My favorite spot to visit when it is in Taiwan is surely an area called Beitou. Beitou can be a mountainous district north of Taipei City and is also most known due to its hot springs as well as its magnificent public library. The mineral waters from your many natural geothermal vents in Beitou are famous because of their healing and therapeutic properties. An entire industry of hot springs bathhouses and hotels have sprouted in Beitou offering aroma therapy, massages, and hydrotherapy. There are a lot of places where tourists can soak their feet from the hot springs stream. Be sure to look at the Hot Springs Museum. When it absolutely was built in 1913, it had been the largest public bathhouse in Asia during that time. Today, the museum provides a glimpse at its bathhouse facilities and Beitou’s history.

Next, go to Beitou public library. Its wooden structure that suits seamlessly into its Beitou Park setting. Through use of eco-friendly features and design, the library is Taiwan’s first “green” building. The library opened in 2006 and was developed to reduce the use of water and electricity. To do this, architects used large windows to allowing in natural light and also a solar panel roof to supply the electricity required for operation. Also, the library collects rain water being stored and utilized to flush its toilets.

Tamsui Fisherman’s Wharf

Our final stopping point is Tamsui. Tamsui is located around the western tip of Taipei and well known place was the Fisherman’s Wharf.

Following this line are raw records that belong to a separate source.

(* ===== verification/ExternalSort.v ===== *)
(** [bulk_sync/merger/external_sort.js]: sorting a file of fixed-size records by a key
    prefix in bounded memory, by sorted runs and a k-way merge over the min-heap.  The
    reference is a stable sort of the records; the runs are files, the merge reads each
    from its own cursor, kept here as what is left of the run. *)

From S2P Require Import Prelude LevelDb Wire RecordFiles Heap.

#[local] Open Scope string_scope.
#[local] Open Scope nat_scope.
#[local] Open Scope list_scope.

(** * The reference

    [Array.prototype.sort], stable as the language asks: an element goes before the
    first later one that is not below it. *)

Section stable.
Context {A : Type} (key : A -> bytes).

Fixpoint insert_stable (x : A) (l : list A) : list A :=
  match l with
  | [] => [x]
  | y :: r => if ble (key x) (key y) then x :: l else y :: insert_stable x r
  end.

Definition stable_sort (l : list A) : list A := foldr insert_stable [] l.

Definition key_sorted : list A -> Prop := StronglySorted (fun a b => ble (key a) (key b) = true).

(** The elements with one key, in order. *)
Definition with_key (k : bytes) (l : list A) : list A := filter (fun x => key x = k) l.

Lemma elem_of_insert_stable x l a : a ∈ insert_stable x l <-> a = x \/ a ∈ l.
Proof.
  induction l as [|y r IH]; cbn [insert_stable]; [set_solver|]. destruct (ble _ _); [set_solver|].
  rewrite !elem_of_cons, IH. tauto.
Qed.

Lemma insert_stable_sorted x l : key_sorted l -> key_sorted (insert_stable x l).
Proof.
  induction 1 as [|y r Hr IH Hy]; cbn [insert_stable]; [repeat constructor|].
  destruct (ble (key x) (key y)) eqn:E.
  - constructor; [by constructor|]. constructor; [done|]. rewrite Forall_forall in Hy |- *. intros a Ha.
    by eapply ble_trans; [|apply Hy].
  - constructor; [done|]. rewrite Forall_forall in Hy |- *. intros a [->|Ha]%elem_of_insert_stable; [|by apply Hy].
    destruct (ble_total (key x) (key y)) as [E'|E']; [by rewrite E in E'|done].
Qed.

Lemma stable_sort_sorted l : key_sorted (stable_sort l).
Proof. induction l as [|x l IH]; [constructor|]. by apply insert_stable_sorted. Qed.

Lemma with_key_cons k x l : with_key k (x :: l) = if decide (key x = k) then x :: with_key k l else with_key k l.
Proof. done. Qed.

Lemma with_key_insert k x l : with_key k (insert_stable x l) = with_key k (x :: l).
Proof.
  induction l as [|y r IH]; [done|]. cbn [insert_stable]. destruct (ble (key x) (key y)) eqn:E; [done|].
  rewrite with_key_cons, IH, !with_key_cons. do 2 case_decide; try done. subst k.
  match goal with H : key x = key y |- _ => by rewrite H, ble_refl in E end.
Qed.

Lemma with_key_sort k l : with_key k (stable_sort l) = with_key k l.
Proof. induction l as [|x l IH]; [done|]. change (stable_sort (x :: l)) with (insert_stable x (stable_sort l)).
  by rewrite with_key_insert, !with_key_cons, IH. Qed.

Lemma with_key_app k l1 l2 : with_key k (l1 ++ l2) = with_key k l1 ++ with_key k l2.
Proof. apply filter_app. Qed.

Lemma elem_of_with_key k l x : x ∈ with_key k l <-> key x = k /\ x ∈ l.
Proof. unfold with_key. by rewrite list_elem_of_filter. Qed.

(** Sorted lists with the same elements under each key, in the same order, are equal. *)
Lemma sorted_unique l1 l2 :
  key_sorted l1 -> key_sorted l2 -> (forall k, with_key k l1 = with_key k l2) -> l1 = l2.
Proof.
  intros H1. revert l2. induction H1 as [|x l1 H1 IH Hx]; intros l2 H2 He.
  { destruct l2 as [|y l2]; [done|]. specialize (He (key y)). by rewrite with_key_cons, decide_True in He. }
  assert (Hsub : forall a, a ∈ x :: l1 <-> a ∈ l2).
  { intros a. pose proof (elem_of_with_key (key a) (x :: l1) a) as Ha. rewrite He, elem_of_with_key in Ha. tauto. }
  destruct H2 as [|y l2 H2 Hy]; [specialize (Hsub x); set_solver|]. rewrite Forall_forall in Hx, Hy.
  assert (Hmin : key x = key y).
  { apply ble_antisym.
    - destruct (proj1 (elem_of_cons l1 y x) (proj2 (Hsub y) ltac:(left))) as [->|Hin]; [apply ble_refl|by apply Hx].
    - destruct (proj1 (elem_of_cons l2 x y) (proj1 (Hsub x) ltac:(left))) as [->|Hin]; [apply ble_refl|by apply Hy]. }
  assert (x = y) as <- by (specialize (He (key x)); rewrite !with_key_cons, decide_True, decide_True in He by done; congruence).
  f_equal. apply IH; [done|]. intros k. specialize (He k). rewrite !with_key_cons in He. case_decide; congruence.
Qed.

Lemma length_insert_stable x l : length (insert_stable x l) = S (length l).
Proof. induction l as [|y r IH]; [done|]. cbn [insert_stable]. destruct (ble _ _); [done|]. cbn. by rewrite IH. Qed.

Lemma stable_sort_Permutation l : stable_sort l ≡ₚ l.
Proof.
  induction l as [|x l IH]; [done|]. change (stable_sort (x :: l)) with (insert_stable x (stable_sort l)). rewrite <- IH at 2.
  generalize (stable_sort l) as r. induction r as [|y r IHr]; [done|]. cbn [insert_stable]. destruct (ble _ _); [done|]. by rewrite IHr, Permutation_swap.
Qed.
End stable.

(** Sorting through a map that keeps the keys. *)
Lemma stable_sort_fmap {A B} (ka : A -> bytes) (kb : B -> bytes) (f : A -> B) l :
  (forall a, a ∈ l -> kb (f a) = ka a) -> stable_sort kb (f <$> l) = f <$> stable_sort ka l.
Proof.
  induction l as [|x l IH]; intros Hk; [done|].
  change (insert_stable kb (f x) (stable_sort kb (f <$> l)) = f <$> insert_stable ka x (stable_sort ka l)). rewrite IH by (intros a Ha; apply Hk; by right).
  assert (Hs : forall a, a ∈ stable_sort ka l -> kb (f a) = ka a) by (intros a Ha; apply Hk; right; by rewrite stable_sort_Permutation in Ha).
  pose proof (Hk x ltac:(left)) as Hx. clear IH Hk. induction (stable_sort ka l) as [|y r IH]; [done|].
  cbn [insert_stable fmap list_fmap]. rewrite Hx, (Hs y) by left. destruct (ble _ _); [done|].
  cbn [fmap list_fmap]. f_equal. apply IH. intros a Ha. apply Hs. by right.
Qed.

(** * Options *)

Record sort_options := mkSort {
  so_headerSize : nat; so_recordSize : Z; so_keySize : Z; so_ramBudgetBytes : Z; so_preserveHeader : bool }.

(** The defaults and the refusals; a missing budget is 0. *)
Definition resolveSortOptions (o : sort_options) : res sort_options :=
  let ramBudgetBytes := if bool_decide (so_ramBudgetBytes o = 0%Z) then 1073741824%Z else so_ramBudgetBytes o in
  if bool_decide (so_recordSize o <= 0)%Z
  then Err (failure "externalSort: recordSize must be a positive integer")
  else if bool_decide (so_keySize o <= 0)%Z || bool_decide (so_recordSize o < so_keySize o)%Z
  then Err (failure "externalSort: keySize must satisfy 0 < keySize <= recordSize")
  else Ok (mkSort (so_headerSize o) (so_recordSize o) (so_keySize o) ramBudgetBytes (so_preserveHeader o)).

(** Total records and records per run. *)
Definition planRuns (input : bytes) (o : sort_options) : res (Z * Z) :=
  let dataBytes := (len input - Z.of_nat (so_headerSize o))%Z in
  if bool_decide (dataBytes < 0)%Z || negb (bool_decide (dataBytes mod so_recordSize o = 0)%Z)
  then Err (failure "externalSort: input data is not a multiple of recordSize")
  else
    let totalRecords := (dataBytes / so_recordSize o)%Z in
    let MAX_RECORDS_PER_RUN := Z.shiftl 1 26 in
    let recordsPerRun := Z.max 1 (Z.min (so_ramBudgetBytes o / so_recordSize o) MAX_RECORDS_PER_RUN) in
    Ok (totalRecords, recordsPerRun).

(** * Sorted runs *)

Section runs.
Context (recordSize keySize : nat).

(** [bigBuf.subarray(i * recordSize, i * recordSize + n)]. *)
Definition field_at (bigBuf : bytes) (n i : nat) : bytes := slice (i * recordSize) (i * recordSize + n) bigBuf.

Definition sortedIndices (bigBuf : bytes) (wantRecords : nat) : list nat :=
  stable_sort (field_at bigBuf keySize) (seq 0 wantRecords).

Definition writeRun (bigBuf : bytes) (indices : list nat) : bytes :=
  close_file (foldl (fun w i => writeRecord recordSize (field_at bigBuf recordSize i) w) (new_writer []) indices).

(** From [position] on, [want] bytes at a time. *)
Fixpoint createSortedRuns (fuel : nat) (input : bytes) (recordsPerRun : Z) (position : nat) : list bytes :=
  match fuel with
  | O => []
  | S f =>
      if bool_decide (position < length input) then
        let remainingBytes := Z.of_nat (length input - position) in
        let wantBytes := Z.to_nat (Z.min remainingBytes (recordsPerRun * Z.of_nat recordSize)) in
        let bigBuf := slice position (position + wantBytes) input in
        let wantRecords := wantBytes / recordSize in
        writeRun bigBuf (sortedIndices bigBuf wantRecords)
          :: createSortedRuns f input recordsPerRun (position + wantBytes)
      else []
  end.

(** * The merge *)

(** A heap node: the front record of a run, its key and the run's number, which is both
    the payload's and the tie-break. *)
Record node := mkNode { n_key : bytes; n_record : bytes; n_run : nat }.

Definition node_less (a b : node) : bool :=
  if bool_decide (n_key a = n_key b) then bool_decide (n_run a < n_run b) else ble (n_key a) (n_key b).

#[global] Instance MinHeap : HeapOrder node.
Proof.
  refine {| less := node_less |}; unfold node_less.
  - intros a b. destruct (bool_decide_reflect (n_key a = n_key b)) as [E|E].
    + rewrite (bool_decide_eq_true_2 (n_key b = n_key a)) by done. rewrite bool_decide_eq_true, bool_decide_eq_false. lia.
    + rewrite (bool_decide_eq_false_2 (n_key b = n_key a)) by congruence. intros H1.
      destruct (ble (n_key b) (n_key a)) eqn:H2; [|done]. by destruct E; apply ble_antisym.
  - intros a b c. destruct (bool_decide_reflect (n_key b = n_key a)) as [E1|E1], (bool_decide_reflect (n_key c = n_key b)) as [E2|E2].
    + rewrite (bool_decide_eq_true_2 (n_key c = n_key a)) by congruence. rewrite !bool_decide_eq_false. lia.
    + rewrite (bool_decide_eq_false_2 (n_key c = n_key a)) by congruence. by rewrite E1.
    + rewrite (bool_decide_eq_false_2 (n_key c = n_key a)) by congruence. by rewrite E2.
    + intros H1 H2. destruct (ble_total (n_key a) (n_key b)) as [H1'|?]; [|congruence].
      destruct (ble_total (n_key b) (n_key c)) as [H2'|?]; [|congruence]. pose proof (ble_trans _ _ _ H1' H2') as H3.
      destruct (bool_decide_reflect (n_key c = n_key a)) as [E|E]; [exfalso; apply E1; apply ble_antisym; congruence|].
      destruct (ble (n_key c) (n_key a)) eqn:H4; [|done]. by destruct E; apply ble_antisym.
Defined.

(** [readOne(runIdx)]: the next record of a run. *)
Definition readOne (i : nat) (runs : list bytes) : option bytes * list bytes :=
  match runs !! i with
  | Some tl => if bool_decide (tl = []) then (None, runs) else (Some (take recordSize tl), <[i:=drop recordSize tl]> runs)
  | None => (None, runs)
  end.

Definition node_of (i : nat) (record : bytes) : node := mkNode (take keySize record) record i.

(** Reads a run's next record into the heap. *)
Definition pushNext (i : nat) (st : list node * list bytes) : list node * list bytes :=
  match readOne i st.2 with
  | (Some record, runs) => (push (node_of i record) st.1, runs)
  | (None, runs) => (st.1, runs)
  end.

Fixpoint mergeLoop (fuel : nat) (st : list node * list bytes) (out : writer) : writer :=
  match fuel with
  | O => out
  | S f =>
      match pop st.1 with
      | None => out
      | Some (top, heap) => mergeLoop f (pushNext (n_run top) (heap, st.2)) (writeRecord recordSize (n_record top) out)
      end
  end.

(** Appends to the output; every turn emits a record of the runs. *)
Definition mergeRuns (header : bytes) (runs : list bytes) (totalRecords : Z) : res bytes :=
  let st := foldl (fun st i => pushNext i st) ([], runs) (seq 0 (length runs)) in
  let out := mergeLoop (S (length (concat runs))) st (new_writer header) in
  if negb (bool_decide (w_count out = totalRecords))
  then Err (failure "merge emitted a number of records other than expected")
  else Ok (close_file out).
End runs.

(** The output file and the records sorted. *)
Definition externalSort (opts : sort_options) (input : bytes) : res (bytes * Z) :=
  o ← resolveSortOptions opts;
  '(totalRecords, recordsPerRun) ← planRuns input o;
  let recordSize := Z.to_nat (so_recordSize o) in
  let keySize := Z.to_nat (so_keySize o) in
  let runs := createSortedRuns recordSize keySize (S (length input)) input recordsPerRun (so_headerSize o) in
  let header := if so_preserveHeader o && bool_decide (0 < so_headerSize o) then take (so_headerSize o) input else [] in
  out ← mergeRuns recordSize keySize header runs totalRecords;
  Ok (out, totalRecords).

We found that not only do the restaurants that dot the Fisherman’s Wharf boardwalk give you the freshest seafood available, additionally, it provides breathtaking sunset views. Fisherman’s Wharf still functions as being a harbor for local fishermen and so they proudly provide harbor for 150 vessels! Our favorite walk is along the “Lover’s Bridge” pedestrian bridge, named so because it opened on Valentine’s Day 2003.

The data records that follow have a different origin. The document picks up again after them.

(* ===== verification/SeedStreams.v ===== *)
(** The parse streams of the bulk seeder: what a block contributes to them
    ([bulk_sync/process_block.js]), the writers of the three streams and their 64-byte
    header ([writers.js]), the worker that parses a range ([parse_worker.js]), the
    concatenation of the ranges ([orchestrator/file_ops.js]) and the reader of the meta
    stream ([merger/meta_reader.js]). *)

From S2P Require Import Prelude KeyCodec ValueCodec Parsing Wire AuxPow Decoder RecordFiles.

#[local] Open Scope string_scope.
#[local] Open Scope nat_scope.
#[local] Open Scope list_scope.

(** [tx.getHash()] of bitcoinjs-lib, in wire order. *)
Class TxHash := { getHash : transaction -> bytes }.

(** * Fields

    Range-checked Buffer writes, as the bytes they leave. *)

Definition field_if (ok : bool) (b : bytes) : res bytes := if ok then Ok b else Err (Error ERange).
Definition field_u32BE (n : Z) : res bytes := field_if (bool_decide (u32 n)) (be 4 n).
Definition field_i32BE (n : Z) : res bytes := field_if (bool_decide (i32 n)) (be 4 (n mod 4294967296)).
Definition field_u64BE (n : Z) : res bytes := field_if (bool_decide (u64 n)) (be 8 n).
Definition field_u32LE (n : Z) : res bytes := field_if (bool_decide (u32 n)) (le 4 n).
Definition field_u64LE (n : Z) : res bytes := field_if (bool_decide (u64 n)) (le 8 n).

(** * Headers *)

Definition HEADER_SIZE : nat := 64.
Definition FILE_VERSION : Z := 2.
Definition MAGIC_OUTPUTS : bytes := from_latin1 "XCHNOUT2".
Definition MAGIC_SPENDS : bytes := from_latin1 "XCHNSPD2".
Definition MAGIC_META : bytes := from_latin1 "XCHNMTA2".

Definition CHAIN_CODES (chain : string) : option Z :=
  if bool_decide (chain = "bitcoin") then Some 1%Z
  else if bool_decide (chain = "litecoin") then Some 2%Z
  else if bool_decide (chain = "dogecoin") then Some 3%Z
  else None.

Definition NETWORK_CODES (netName : string) : option Z :=
  if bool_decide (netName = "mainnet") then Some 1%Z
  else if bool_decide (netName = "testnet") then Some 2%Z
  else if bool_decide (netName = "regtest") then Some 3%Z
  else None.

Definition writeHeader (magic : bytes) (chain netName : string) (firstHeight lastHeight recordSize : Z) : res bytes :=
  match CHAIN_CODES chain, NETWORK_CODES netName with
  | None, _ => Err (failure "Unknown chain")
  | _, None => Err (failure "Unknown network")
  | Some c, Some n =>
      firstHeight ← field_u32LE firstHeight;
      lastHeight ← field_u32LE lastHeight;
      recordSize ← field_u32LE recordSize;
      Ok (magic ++ [byte_of_Z c; byte_of_Z n] ++ le 2 FILE_VERSION ++ firstHeight ++ lastHeight
          ++ zeros 8 ++ recordSize ++ zeros 32)
  end.

(** The count goes to offset 20 of the closed file. *)
Definition backfillRecordCount (file : bytes) (count : Z) : res bytes :=
  count ← field_u64LE count; Ok (buf_write file 20 count).

(** * The fixed-size streams *)

Definition OUTPUTS_RECORD_SIZE : nat := 113.
Definition SPENDS_RECORD_SIZE : nat := 68.

(** [src.copy(b, off, 0, 32)] into a 32-byte field. *)
Definition copy32 (src : bytes) : bytes := take 32 src.

(** [OutputsWriter.append]. *)
Definition appendOutput (txid : bytes) (vout value height : Z) (scriptPubKey blockHash : bytes) (isCoinbase : bool)
    (w : writer) : res writer :=
  value ← field_u64BE value;
  height ← field_i32BE height;
  Ok (advance OUTPUTS_RECORD_SIZE
        (copy32 txid ++ be 4 (ushr0 vout) ++ value ++ height ++ copy32 scriptPubKey ++ copy32 blockHash
         ++ [if isCoinbase then x01 else x00]) w).

(** [SpendsWriter.append]. *)
Definition appendSpend (prevTxid : bytes) (prevVout : Z) (spenderTxid : bytes) (w : writer) : writer :=
  advance SPENDS_RECORD_SIZE (copy32 prevTxid ++ be 4 (ushr0 prevVout) ++ copy32 spenderTxid) w.

(** [FixedRecordWriter.close]. *)
Definition close_stream (w : writer) : res bytes := backfillRecordCount (close_file w) (w_count w).

(** * The meta stream *)

Definition META_TXID_SIZE : nat := 32.

(** File, filled part of the buffer, the buffer's size, blocks written. *)
Record meta_writer := mkMetaWriter { m_file : bytes; m_buf : bytes; m_cap : Z; m_count : Z }.

Definition new_meta_writer (header : bytes) : meta_writer := mkMetaWriter header [] IO_CHUNK_BYTES 0.

Definition meta_flush (w : meta_writer) : meta_writer := mkMetaWriter (m_file w ++ m_buf w) [] (m_cap w) (m_count w).

Definition ensure (needed : Z) (w : meta_writer) : meta_writer :=
  if bool_decide (len (m_buf w) + needed <= m_cap w)%Z then w
  else
    let w := meta_flush w in
    if bool_decide (m_cap w < needed)%Z then mkMetaWriter (m_file w) (m_buf w) needed (m_count w) else w.

Definition writeBlock (height timestamp : Z) (blockHash previousHash : bytes) (txidList : list bytes) (w : meta_writer)
    : meta_writer :=
  let txCount := Z.of_nat (length txidList) in
  let w := ensure (76 + 32 * txCount) w in
  let record := be 4 (ushr0 height) ++ be 4 (ushr0 timestamp) ++ copy32 blockHash ++ copy32 previousHash
                ++ be 4 (ushr0 txCount) ++ concat (copy32 <$> txidList) in
  mkMetaWriter (m_file w) (m_buf w ++ record) (m_cap w) (m_count w + 1).

Definition close_meta (w : meta_writer) : res bytes :=
  let w := meta_flush w in backfillRecordCount (m_file w) (m_count w).

(** * A block *)

Record writers := mkWriters { ws_outputs : writer; ws_spends : writer; ws_meta : meta_writer }.

Section process.
Context {node : Node} {hash : TxHash}.

(** [out[i] = src[31 - i]]; a byte past the end reads as 0. *)
Definition reverseBytes32 (src : bytes) : bytes := (fun i => default x00 (src !! (31 - i))) <$> seq 0 32.

Definition appendOutputs (tx : transaction) (txid : bytes) (height : Z) (blockHash : bytes) (w : writer) : res writer :=
  fold_res (fun '(vout, o) w =>
      appendOutput txid (Z.of_nat vout) (to_value o) height (sha256 (to_script o)) blockHash (isCoinbaseTransaction tx) w)
    (imap pair (outs tx)) w.

Definition appendSpends (ins : list tx_in) (txid : bytes) (w : writer) : writer :=
  foldl (fun w inp =>
      if skip_input inp then w else appendSpend (reverseBytes32 (ti_hash inp)) (ti_index inp) txid w) w ins.

Definition processTransaction (tx : transaction) (height : Z) (blockHash : bytes) (ws : writers) : res (bytes * writers) :=
  let txid := reverseBytes32 (getHash tx) in
  outputs ← appendOutputs tx txid height blockHash (ws_outputs ws);
  let spends := appendSpends (ins tx) txid (ws_spends ws) in
  Ok (txid, mkWriters outputs spends (ws_meta ws)).

Definition processBlock (block : lib_block) (height : Z) (blockHash : bytes) (ws : writers) : res writers :=
  let previousHash := reverseBytes32 (bl_prevHash block) in
  '(txidList, ws) ← fold_res (fun tx '(l, ws) =>
      '(txid, ws) ← processTransaction tx height blockHash ws; Ok (l ++ [txid], ws))
    (bl_transactions block) ([], ws);
  Ok (mkWriters (ws_outputs ws) (ws_spends ws)
        (writeBlock height (bl_timestamp block) blockHash previousHash txidList (ws_meta ws))).

(** * A range

    The blocks of a dump as its reader yields them: height, hash, bytes. *)

Record dumped := mkDumped { d_height : Z; d_hash : bytes; d_bytes : bytes }.

Context {lib : Bitcoinjs}.

Definition processBlocks (wireFormat : string) (blocks : list dumped) (ws : writers) : res writers :=
  fold_res (fun d ws =>
      block ← blockFromBuffer wireFormat (d_bytes d);
      processBlock block (d_height d) (d_hash d) ws) blocks ws.

(** The three files of a range. *)
Record parsed := mkParsed { p_outputs : bytes; p_spends : bytes; p_meta : bytes }.

Definition finishOutputs (ws : writers) : res parsed :=
  outputs ← close_stream (ws_outputs ws);
  spends ← close_stream (ws_spends ws);
  meta ← close_meta (ws_meta ws);
  Ok (mkParsed outputs spends meta).

Definition parseRange (chain netName : string) (firstHeight lastHeight : Z) (blocks : list dumped) : res parsed :=
  wireFormat ← newDecoder (String.append chain (String.append "-" netName));
  outputs ← writeHeader MAGIC_OUTPUTS chain netName firstHeight lastHeight (Z.of_nat OUTPUTS_RECORD_SIZE);
  spends ← writeHeader MAGIC_SPENDS chain netName firstHeight lastHeight (Z.of_nat SPENDS_RECORD_SIZE);
  meta ← writeHeader MAGIC_META chain netName firstHeight lastHeight 0;
  ws ← processBlocks wireFormat blocks (mkWriters (new_writer outputs) (new_writer spends) (new_meta_writer meta));
  finishOutputs ws.
End process.

(** * Concatenating the ranges *)

Record file_header := mkHdr { h_magic : bytes; h_chain : Z; h_net : Z; h_recordSize : Z }.

#[global] Instance file_header_eq_dec : EqDecision file_header.
Proof. solve_decision. Defined.

(** The fields of a header, its record count and its heights. *)
Definition readHeaderFields (hdr : bytes) : file_header * Z * Z * Z :=
  (mkHdr (take 8 hdr) (unle (slice 8 9 hdr)) (unle (slice 9 10 hdr)) (unle (slice 28 32 hdr)),
   unle (slice 20 28 hdr), unle (slice 12 16 hdr), unle (slice 16 20 hdr)).

(** Against the first input's identity and the previous input's last height. *)
Definition checkInputHeader (file : bytes) (firstHdr : option file_header) (prevLastHeight : option Z)
    : res (file_header * Z * Z) :=
  let '(thisHdr, recordCount, firstH, lastH) := readHeaderFields (take HEADER_SIZE file) in
  if bool_decide (recordCount = 0%Z) && negb (bool_decide (length file = HEADER_SIZE))
  then Err (failure "record_count 0 (crashed/partial worker output); re-run the parse for this range")
  else
    match firstHdr with
    | Some first =>
        if negb (bool_decide (thisHdr = first)) then Err (failure "refusing to concatenate mixed files")
        else if negb (match prevLastHeight with Some p => bool_decide (firstH = (p + 1)%Z) | None => true end)
        then Err (failure "gap or overlap in parsed ranges")
        else Ok (thisHdr, recordCount, lastH)
    | None => Ok (thisHdr, recordCount, lastH)
    end.

Record concat_state := mkConcat {
  ct_out : bytes; ct_first : option file_header; ct_prevLast : option Z; ct_total : Z; ct_maxLast : Z }.

Definition concatOne (file : bytes) (st : concat_state) : res concat_state :=
  if bool_decide (length file < HEADER_SIZE) then Err (failure "smaller than headerSize")
  else
    '(thisHdr, recordCount, lastH) ← checkInputHeader file (ct_first st) (ct_prevLast st);
    Ok (mkConcat
          (ct_out st ++ drop (if ct_first st then HEADER_SIZE else 0) file)
          (Some (default thisHdr (ct_first st))) (Some lastH) (ct_total st + recordCount)
          (if bool_decide (ct_maxLast st < lastH)%Z then lastH else ct_maxLast st)).

Definition patchOutputHeader (file : bytes) (maxLastHeight totalRecordCount : Z) : res bytes :=
  maxLastHeight ← field_u32LE maxLastHeight;
  totalRecordCount ← field_u64LE totalRecordCount;
  Ok (buf_write (buf_write file 16 maxLastHeight) 20 totalRecordCount).

Definition concatFilesWithHeader (inputs : list bytes) : res bytes :=
  if bool_decide (inputs = []) then Err (failure "concatFilesWithHeader: no input files")
  else
    st ← fold_res concatOne inputs (mkConcat [] None None 0 0);
    patchOutputHeader (ct_out st) (ct_maxLast st) (ct_total st).

(** * Reading the meta stream *)

Record meta_block := mkMeta { mb_height : Z; mb_time : Z; mb_hash : bytes; mb_prev : bytes; mb_txids : list bytes }.

Definition MIN_RECORD_SIZE : nat := 76.

(** The blocks from a position on: what [blocks()] yields, or the throw it ends with. *)
Fixpoint metaBlocks (fuel : nat) (rest : bytes) (acc : list meta_block) : res (list meta_block) :=
  match fuel with
  | O => Ok acc
  | S f =>
      if bool_decide (rest = []) then Ok acc
      else if bool_decide (length rest < MIN_RECORD_SIZE) then Err (failure "meta truncated")
      else
        let txCount := unbe (slice 72 76 rest) in
        let total := (Z.of_nat MIN_RECORD_SIZE + Z.of_nat META_TXID_SIZE * txCount)%Z in
        if bool_decide (len rest < total)%Z then Err (failure "meta truncated")
        else
          let blk := mkMeta (unbe (slice 0 4 rest)) (unbe (slice 4 8 rest)) (slice 8 40 rest) (slice 40 72 rest)
                       ((fun i => slice (MIN_RECORD_SIZE + META_TXID_SIZE * i) (MIN_RECORD_SIZE + META_TXID_SIZE * i + META_TXID_SIZE) rest)
                        <$> seq 0 (Z.to_nat txCount)) in
          metaBlocks f (drop (Z.to_nat total) rest) (acc ++ [blk])
  end.

(** [new MetaReader(file).blocks()], to the end. *)
Definition readMeta (file : bytes) : res (list meta_block) :=
  if bool_decide (length file < HEADER_SIZE) then Err (failure "meta file too small")
  else if negb (bool_decide (take 8 file = MAGIC_META)) then Err (failure "bad meta magic")
  else
    let blockCount := unle (slice 20 28 file) in
    blocks ← metaBlocks (S (length file)) (drop HEADER_SIZE file) [];
    if negb (bool_decide (Z.of_nat (length blocks) = blockCount)) then Err (failure "meta block_count differs from the blocks yielded")
    else Ok blocks.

Its architecture resembles a sailing ship’s masts. It was in regards to 3-minute walk through the bridge, which at sunset is magnificent. Lover’s Bridge can also be a great spot to catch the yearly fireworks show and concert the city hosts each and every year to celebrate Chinese Valentine’s Day (which happens in August and never February 14th). Another solution to experience Tamsui would be to take a ferry from your Tamsui Ferry Pier and disembark with the Fisherman’s Wharf. The ferry is usually a cheap solution to see terrific views on the Tamsui waterfront. A one-way fare costs only $2 USD and takes just about 15 minutes.